After appearing in more than 80 films and TV shows over 20-plus years, the hardworking John Leguizamo should be more famous and more celebrated than he is. An energetic comic force who can also play serious when the occasion calls for it, he really deserves an excellent script to showcase his talents. Where God Left His Shoes isn't it. A manipulative Christmastime tale of a New York City family struggling with homelessness, the film strains credulity. Even though it has a street-smart look, it feels phony.

Struggling boxer Frank Diaz (Leguizamo) hasn't won in a while, and his day labor jobs aren't paying the bills.

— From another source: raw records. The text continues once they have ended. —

(** Modelled from the spec: [types.ReportRequestMetadata] is declared in
    a file that is not modelled here; the spec calls it a metadata map. *)
Definition ReportRequestMetadata : Type := list (string * string).

(** [StageID] is the field of the embedded [FragmentStageID], copied by
    value when a report is built. *)
Module ReportTaskSingleReport.
Record t := mk {
  StageID : string;
  Drops : list Drop.t;
  Times : Z;
  Metadata : option ReportRequestMetadata
}.
End ReportTaskSingleReport.

(** [Reports] is a slice of pointers: [None] is the nil pointer. *)
Module ReportTask.
Record t := mk {
  TaskID : string;
  CreatedAt : Z;
  Server : string;
  Source : string;
  Version : string;
  Reports : list (option ReportTaskSingleReport.t);
  AccountID : Z;
  IP : string
}.
End ReportTask.

Module SingleReportRequest.
Record t := mk {
  Server : string;
  Source : string;
  Version : string;
  StageID : string;
  Drops : list ArkDrop.t;
  Metadata : option ReportRequestMetadata
}.
End SingleReportRequest.

Module BatchReportDrop.
Record t := mk {
  StageID : string;
  Drops : list ArkDrop.t;
  Metadata : ReportRequestMetadata
}.
End BatchReportDrop.

Module BatchReportRequest.
Record t := mk {
  Server : string;
  Source : string;
  Version : string;
  BatchDrops : list BatchReportDrop.t
}.
End BatchReportRequest.

Module SingleReportRecallRequest.
Record t := mk { ReportHash : string }.
End SingleReportRecallRequest.

(** ** The [Report] service *)

Module service.

(** [ErrReportNotFound = pgerr.ErrInvalidReq.Msg(...)] *)
Definition ErrReportNotFound : error :=
  ErrInvalidReq "report not existed or has already been recalled".

(** *** Environment and world *)

(** The future [PublishAsync] returns: when a value arrives on each of its
    two channels, in nanoseconds after the [select] starts to wait, if it
    ever does.  An error of the channel is an error of the NATS client. *)
Record PubAckFuture := {
  pub_Err : option (Z * string);
  pub_Ok : option Z
}.

(** What the collaborators answer during one request. *)
Record Env := {
  RequestID : string;                (* ctx.Locals(constant.ContextKeyRequestID).(string) *)
  ExtractIP : string;                (* util.ExtractIP(ctx) *)
  ExtraProcessTypeGachaBox : string; (* constant.ExtraProcessTypeGachaBox *)
  GetAccountFromRequest : Result Account.t;
  CreateAccountWithRandomPenguinId : Result Account.t;
  GetItemByArkId : string -> Result Item.t;
  GetStageExtraProcessTypeByArkId : string -> Result NullString.t;
  MergeDropsByDropTypeAndItemID : list ArkDrop.t -> list ArkDrop.t;
  AggregateGachaBoxDrops : ReportTaskSingleReport.t -> ReportTaskSingleReport.t;
  uniuri_NewLen : nat -> string;
  time_Now : nat -> Z;               (* the k-th reading of the clock, Unix nanoseconds *)
  json_Marshal : ReportTask.t -> Result string;
  PublishAsync : string -> string -> string + PubAckFuture;
                                     (* the message of the client's error, or the future *)
  ctx_Done : option (Z * ctx_error); (* when the request context ends, after the select starts *)
  select_tie : nat                   (* the runtime's choice among cases ready together *)
}.

(** What a request has done so far.  [committed] is a ghost log: it
    records each call of [commitReportTask] with the task it receives. *)
Record World := {
  warnings : list string;            (* log.Warn().Msgf(...) *)
  injected : list string;            (* pgid.Inject(ctx, id) *)
  committed : list (string * ReportTask.t);
  published : list (string * string);(* NatsJS.PublishAsync(subject, data) calls *)
  clock_reads : nat;                 (* calls of time.Now() *)
  waited : Z                         (* nanoseconds spent blocked in select *)
}.

Definition World0 : World :=
  {| warnings := []; injected := []; committed := []; published := [];
     clock_reads := 0; waited := 0 |}.

(** A computation reads and extends the world and returns a value or an
    error; an error ends the enclosing function ([return ..., err]). *)
Definition M (A : Type) : Type := World -> Result A * World.

#[global] Instance M_ret : MRet M := fun A a w => (Ok a, w).

#[global] Instance M_bind : MBind M := fun A B f m w =>
  match m w with
  | (Ok a, w') => f a w'
  | (Err e, w') => (Err e, w')
  end.

Definition throw {A} (err : error) : M A := fun w => (Err err, w).

Definition log_Warn (msg : string) : M unit := fun w =>
  (Ok tt, {| warnings := warnings w ++ [msg]; injected := injected w;
             committed := committed w; published := published w;
             clock_reads := clock_reads w; waited := waited w |}).

Definition pgid_Inject (penguinId : string) : M unit := fun w =>
  (Ok tt, {| warnings := warnings w; injected := injected w ++ [penguinId];
             committed := committed w; published := published w;
             clock_reads := clock_reads w; waited := waited w |}).

Definition ghost_commit (subject : string) (task : ReportTask.t) : M unit := fun w =>
  (Ok tt, {| warnings := warnings w; injected := injected w;
             committed := committed w ++ [(subject, task)]; published := published w;
             clock_reads := clock_reads w; waited := waited w |}).

(** [time.Now()], in Unix nanoseconds. *)
Definition time_Now_UnixNano (env : Env) : M Z := fun w =>
  (Ok (time_Now env (clock_reads w)),
   {| warnings := warnings w; injected := injected w;
      committed := committed w; published := published w;
      clock_reads := S (clock_reads w); waited := waited w |}).

(** [s.NatsJS.PublishAsync(subject, data)]: the call is recorded whatever
    the client answers; its error is an error of the NATS client. *)
Definition NatsJS_PublishAsync (env : Env) (subject data : string) : M PubAckFuture := fun w =>
  (match PublishAsync env subject data with
   | inl msg => Err (ErrNats msg)
   | inr pub => Ok pub
   end,
   {| warnings := warnings w; injected := injected w;
      committed := committed w; published := published w ++ [(subject, data)];
      clock_reads := clock_reads w; waited := waited w |}).

Definition block (ns : Z) : M unit := fun w =>
  (Ok tt, {| warnings := warnings w; injected := injected w;
             committed := committed w; published := published w;
             clock_reads := clock_reads w; waited := waited w + ns |}).

(** *** The [select] of [commitReportTask] *)

(** The case a [select] runs, with what it receives: the message of the
    error on [pub.Err()], the error of the ended context. *)
Inductive SelectCase :=
| CasePubErr (msg : string)    (* case err := <-pub.Err() *)
| CasePubOk                    (* case <-pub.Ok() *)
| CaseCtxDone (e : ctx_error)  (* case <-ctx.Context().Done() *)
| CaseTimeAfter.               (* case <-time.After(time.Second * 10) *)

Definition Second : Z := 1000000000.

(** The cases with the instant each becomes ready, in the order of the
    source; a channel that never delivers contributes no case. *)
Definition select_cases (env : Env) (pub : PubAckFuture) : list (Z * SelectCase) :=
  match pub_Err pub with
  | Some (t, msg) => [(Z.max 0 t, CasePubErr msg)]
  | None => []
  end ++
  match pub_Ok pub with
  | Some t => [(Z.max 0 t, CasePubOk)]
  | None => []
  end ++
  match ctx_Done env with
  | Some (t, e) => [(Z.max 0 t, CaseCtxDone e)]
  | None => []
  end ++
  [(Second * 10, CaseTimeAfter)].

(** The earliest instant at which some case is ready. *)
Definition earliest (cases : list (Z * SelectCase)) : Z :=
  foldr (fun c t => Z.min c.1 t) (Second * 10) cases.

(** A [select] blocks until a case is ready and runs one of the cases
    ready at that instant, any of them when there are several. *)
Definition select (env : Env) (pub : PubAckFuture) : M SelectCase :=
  let cases := select_cases env pub in
  let t := earliest cases in
  let ready := filter (fun c => c.1 = t) cases in
  block t ;;
  mret (default CaseTimeAfter (snd <$> ready !! (select_tie env mod List.length ready)%nat)).

(** *** The pipeline *)

Definition pipelineAccount (env : Env) : M Z :=
  match GetAccountFromRequest env with
  | Err _ =>
      match CreateAccountWithRandomPenguinId env with
      | Err err => throw err
      | Ok createdAccount =>
          pgid_Inject (Account.PenguinID createdAccount) ;;
          mret (Account.AccountID createdAccount)
      end
  | Ok account => mret (Account.AccountID account)
  end.

(** The loop of [pipelineMergeDropsAndMapDropTypes] over the merged drops;
    [convertedDrops] is the slice built so far. *)
Fixpoint convertDrops (env : Env) (drops : list ArkDrop.t) (convertedDrops : list Drop.t)
  : M (list Drop.t) :=
  match drops with
  | [] => mret convertedDrops
  | drop :: rest =>
      match GetItemByArkId env (ArkDrop.ItemID drop) with
      | Err err =>
          if negb (errors_Is err ErrNotFound) then throw err
          else
            log_Warn ("failed to get item by ark id '" ++ ArkDrop.ItemID drop ++ "', will ignore it") ;;
            convertDrops env rest convertedDrops
      | Ok item =>
          convertDrops env rest
            (convertedDrops ++
             [Drop.mk (konst.index konst.DropTypeMap (ArkDrop.DropType drop))
                      (Item.ItemID item)
                      (ArkDrop.Quantity drop)])
      end
  end.

Definition pipelineMergeDropsAndMapDropTypes (env : Env) (drops : list ArkDrop.t)
  : M (list Drop.t) :=
  let drops := MergeDropsByDropTypeAndItemID env drops in
  convertDrops env drops [].

Definition pipelineTaskId (env : Env) : string :=
  RequestID env ++ "-" ++ uniuri_NewLen env 16.

Definition pipelineAggregateGachaboxDrops (env : Env) (singleReport : ReportTaskSingleReport.t)
  : M ReportTaskSingleReport.t :=
  match GetStageExtraProcessTypeByArkId env (ReportTaskSingleReport.StageID singleReport) with
  | Err err => throw err
  | Ok category =>
      if NullString.Valid category
         && String.eqb (NullString.String category) (ExtraProcessTypeGachaBox env)
      then mret (AggregateGachaBoxDrops env singleReport)
      else mret singleReport
  end.

Definition set_StageID (stageId : string) (req : SingleReportRequest.t) : SingleReportRequest.t :=
  SingleReportRequest.mk
    (SingleReportRequest.Server req) (SingleReportRequest.Source req)
    (SingleReportRequest.Version req) stageId
    (SingleReportRequest.Drops req) (SingleReportRequest.Metadata req).

(** [pipelineMaaAct18d3TemporaryMitigation] mutates [req]; the request
    after the call is returned. *)
Definition pipelineMaaAct18d3TemporaryMitigation (env : Env) (req : SingleReportRequest.t)
  : M SingleReportRequest.t :=
  now ← time_Now_UnixNano env;
  if (now / 1000000 <? 1654718400000)
     && String.eqb (SingleReportRequest.Source req) "MeoAssistant"
  then
    if strings.HasPrefix (SingleReportRequest.StageID req) "act18d3_"
       && strings.HasSuffix (SingleReportRequest.StageID req) "_perm"
    then mret (set_StageID (strings.ReplaceFirst (SingleReportRequest.StageID req) "_perm" "_rep") req)
    else mret req
  else mret req.

Definition set_TaskID (taskId : string) (task : ReportTask.t) : ReportTask.t :=
  ReportTask.mk taskId
    (ReportTask.CreatedAt task) (ReportTask.Server task) (ReportTask.Source task)
    (ReportTask.Version task) (ReportTask.Reports task) (ReportTask.AccountID task)
    (ReportTask.IP task).

(** [commitReportTask]: [task.TaskID = taskId] is the update [set_TaskID];
    [ghost_commit] records the call and stands for no statement of the
    source. *)
Definition commitReportTask (env : Env) (subject : string) (task : ReportTask.t) : M string :=
  ghost_commit subject task ;;
  let taskId := pipelineTaskId env in
  let task := set_TaskID taskId task in
  match json_Marshal env task with
  | Err err => throw err
  | Ok reportTaskJSON =>
      pub ← NatsJS_PublishAsync env subject reportTaskJSON;
      c ← select env pub;
      match c with
      | CasePubErr msg => throw (ErrNats msg)
      | CasePubOk => mret taskId
      | CaseCtxDone e => throw (ErrContext e)
      | CaseTimeAfter => throw ErrNatsTimeout
      end
  end.

Definition PreprocessAndQueueSingularReport (env : Env) (req : SingleReportRequest.t) : M string :=
  accountId ← pipelineAccount env;
  drops ← pipelineMergeDropsAndMapDropTypes env (SingleReportRequest.Drops req);
  let singleReport :=
    ReportTaskSingleReport.mk (SingleReportRequest.StageID req) drops 1
                              (SingleReportRequest.Metadata req) in
  singleReport ← pipelineAggregateGachaboxDrops env singleReport;
  req ← pipelineMaaAct18d3TemporaryMitigation env req;
  now ← time_Now_UnixNano env;
  let reportTask :=
    ReportTask.mk "" (now / 1000)
      (SingleReportRequest.Server req) (SingleReportRequest.Source req)
      (SingleReportRequest.Version req)
      [Some singleReport] accountId (ExtractIP env) in
  commitReportTask env "REPORT.SINGLE" reportTask.

(** The loop of [PreprocessAndQueueBatchReport]: [i] is the index of the
    element at the head of [batchDrops], [reports] the slice made with
    [len(req.BatchDrops)] nil pointers and filled by index. *)
Fixpoint batchLoop (env : Env) (i : nat) (batchDrops : list BatchReportDrop.t)
    (reports : list (option ReportTaskSingleReport.t))
  : M (list (option ReportTaskSingleReport.t)) :=
  match batchDrops with
  | [] => mret reports
  | drop :: rest =>
      drops ← pipelineMergeDropsAndMapDropTypes env (BatchReportDrop.Drops drop);
      let metadata := BatchReportDrop.Metadata drop in
      let report :=
        ReportTaskSingleReport.mk (BatchReportDrop.StageID drop) drops 1 (Some metadata) in
      report ← pipelineAggregateGachaboxDrops env report;
      batchLoop env (S i) rest (<[i := Some report]> reports)
  end.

As autumn approaches, he finds himself evicted from his apartment, leaving him, his wife Angela (Leonor Varela), his nine-year-old stepson Justin (David Castro), and his even younger stepdaughter Christina (Samantha M. Rose) homeless and at the mercy of New York's famously dirty, scary, and dangerous shelter system.

Three months later, it's Christmas Eve, and Frank gets word of an available apartment in the Bronx. He races there with Justin in tow and is overjoyed until he discovers that he has to have an on-the-books job in order to qualify as a tenant. The race to find a job begins with only hours to spare.

Frank and Justin's grim slog through a sleet-soaked winter afternoon ends up involving shoplifting, turnstile jumping, lying, various humiliations, and a sprained ankle, but as the day winds down, they have no success and are reduced to begging in front of the Rockefeller Center Christmas tree (a scene brings back memories of the climax of Home Alone 2). As the worst day of his life ends, Frank will likely be unable to provide his family with anything remotely resembling a merry Christmas unless there's a holiday miracle of truly cinematic proportions.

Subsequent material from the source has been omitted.